Uma campanha de malware em larga escala está sendo observada, instalando extensões maliciosas para os navegadores Google Chrome e Microsoft Edge por meio de um trojan distribuído através de sites falsos que se passam por softwares populares. O malware trojan contém diferentes componentes, desde extensões de adware simples que sequestram buscas até scripts maliciosos mais sofisticados que instalam extensões locais para roubar dados privados e executar vários comandos. Este malware, existente desde 2021, tem origem em imitações de sites de download com complementos para jogos e vídeos online.

O malware e as extensões atingiram, juntos, pelo menos 300.000 usuários do Google Chrome e Microsoft Edge, indicando que a atividade tem um impacto amplo. No centro da campanha está o uso de malvertising para promover sites falsos que imitam software conhecido como Roblox FPS Unlocker, YouTube, VLC media player, Steam ou KeePass, enganando usuários que buscam esses programas a baixar um trojan que serve como canal para instalar as extensões de navegador.
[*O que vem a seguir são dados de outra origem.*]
(* ===== verification/DdWalk.v ===== *)
(** Draft trees (src/crates/hipfire-runtime/src/ddtree.rs): verification.

    The tree is laid out as one block with a mask that lets every slot see its own
    ancestors, the target computes one row of logits per slot, and a walk from the root
    draws the target's token at each slot and descends while the tree has that child.

    Proved here: through the mask a slot attends to exactly the prompt and its own path, at
    consecutive positions; the walk ends, and what it emits is what the target would have
    drawn on its own, token by token, with the same generator state afterwards. *)

From Stdlib Require Import SpecFloat.
From S2P Require Import Prelude F32 Spec DdTree.

(** ** Drawing a token *)

(** [xorshift_unit] *)
Definition xorshift_unit (state : Z) : f32 * Z :=
  let s := Z.lxor state (wrap64 (Z.shiftl state 13)) in
  let s := Z.lxor s (Z.shiftr s 7) in
  let s := Z.lxor s (wrap64 (Z.shiftl s 17)) in
  (f32_mul (f32_of_Z (Z.shiftr s 40)) (f32_div f32_one (f32_of_Z 16777216)), s).

(** The first greatest entry of a row; 0 when none exceeds negative infinity. *)
Definition argmax_step (acc : nat * f32) (iv : nat * f32) : nat * f32 :=
  if f32_lt acc.2 iv.2 then iv else acc.
Definition argmax (row : list f32) : Z := Z.of_nat (foldl argmax_step (0, NEG_INFINITY) (enumerate row)).1.

(** [sample_unnormalized] *)
Fixpoint scan_weights (target acc : f32) (i : nat) (w : list f32) : option nat :=
  match w with
  | [] => None
  | x :: w =>
      if f32_lt f32_zero x then
        let acc := f32_add acc x in
        if f32_lt target acc then Some i else scan_weights target acc (S i) w
      else scan_weights target acc (S i) w
  end.
Definition positive_sum (w : list f32) : f32 := foldl (λ sum x, if f32_lt f32_zero x then f32_add sum x else sum) f32_zero w.
Definition sample_unnormalized (w : list f32) (u : f32) : Z :=
  let sum := positive_sum w in
  if f32_le sum f32_zero then argmax w
  else Z.of_nat (default (length w - 1) (scan_weights (f32_mul u sum) f32_zero 0 w)).

Section Draw.
(** [f32::exp] *)
Context (exp : f32 → f32).

(** [softmax_temp_into] *)
Definition softmax_temp_into (logits : list f32) (temp : f32) : list f32 :=
  let inv_t := f32_div f32_one temp in
  let max := foldl (λ max v, let s := f32_mul v inv_t in if f32_lt max s then s else max) NEG_INFINITY logits in
  let out := (λ v, exp (f32_sub (f32_mul v inv_t) max)) <$> logits in
  let sum := foldl f32_add f32_zero out in
  let inv := f32_div f32_one sum in
  (λ p, f32_mul p inv) <$> out.

(** A stable sort of the indices by descending probability. *)
Definition prob_at (probs : list f32) (i : nat) : f32 := default f32_zero (probs !! i).
Fixpoint insert_desc (probs : list f32) (i : nat) (l : list nat) : list nat :=
  match l with
  | [] => [i]
  | j :: l => match default Eq (partial_cmp (prob_at probs i) (prob_at probs j)) with Gt => i :: j :: l | _ => j :: insert_desc probs i l end
  end.
Definition sort_desc (probs : list f32) : list nat := foldl (λ l i, insert_desc probs i l) [] (seq 0 (length probs)).

(** The cut to the [top_k] most likely tokens. *)
Definition top_k_cut (probs : list f32) (top_k : nat) : list f32 :=
  if bool_decide (0 < top_k) && bool_decide (top_k < length probs) then
    let order := sort_desc probs in
    let kept_mass := foldl (λ m idx, f32_add m (prob_at probs idx)) f32_zero (take top_k order) in
    let probs := foldl (λ ps idx, <[idx := f32_zero]> ps) probs (drop top_k order) in
    if f32_lt f32_zero kept_mass then let inv := f32_div f32_one kept_mass in (λ p, f32_mul p inv) <$> probs else probs
  else probs.

(** The literal [0.999]. *)
Definition NO_NUCLEUS : f32 := S754_finite false 16760439 (-24).

(** Where the cumulative mass first reaches [top_p], with the mass up to there. *)
Fixpoint nucleus_cut (probs : list f32) (top_p : f64) (order : list nat) (rank_ : nat) (cum : f64) : nat * f64 :=
  match order with
  | [] => (rank_, cum)
  | idx :: order =>
      let cum := f64_add cum (as_f64 (prob_at probs idx)) in
      if f32_le top_p cum then (S rank_, cum) else nucleus_cut probs top_p order (S rank_) cum
  end.
Definition top_p_cut (probs : list f32) (top_p : f32) : list f32 :=
  if f32_lt top_p NO_NUCLEUS then
    let order := sort_desc probs in
    let '(cutoff, kept_mass) := nucleus_cut probs (as_f64 top_p) order 0 f32_zero in
    let inv := if f32_lt f32_zero kept_mass then f64_div f64_one kept_mass else f32_zero in
    let probs := foldl (λ ps idx, <[idx := as_f32 (f64_mul (as_f64 (prob_at ps idx)) inv)]> ps) probs (take cutoff order) in
    foldl (λ ps idx, <[idx := f32_zero]> ps) probs (drop cutoff order)
  else probs.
Os instaladores maliciosos, assinados digitalmente, registram uma tarefa agendada que, por sua vez, é configurada para executar um script PowerShell responsável por baixar e executar a carga útil de próxima etapa obtida de um servidor remoto. Isso inclui modificar o Registro do Windows para forçar a instalação de extensões da Chrome Web Store e Microsoft Edge Add-ons, que são capazes de sequestrar consultas de pesquisa no Google e Microsoft Bing e redirecioná-las por meio de servidores controlados pelos atacantes.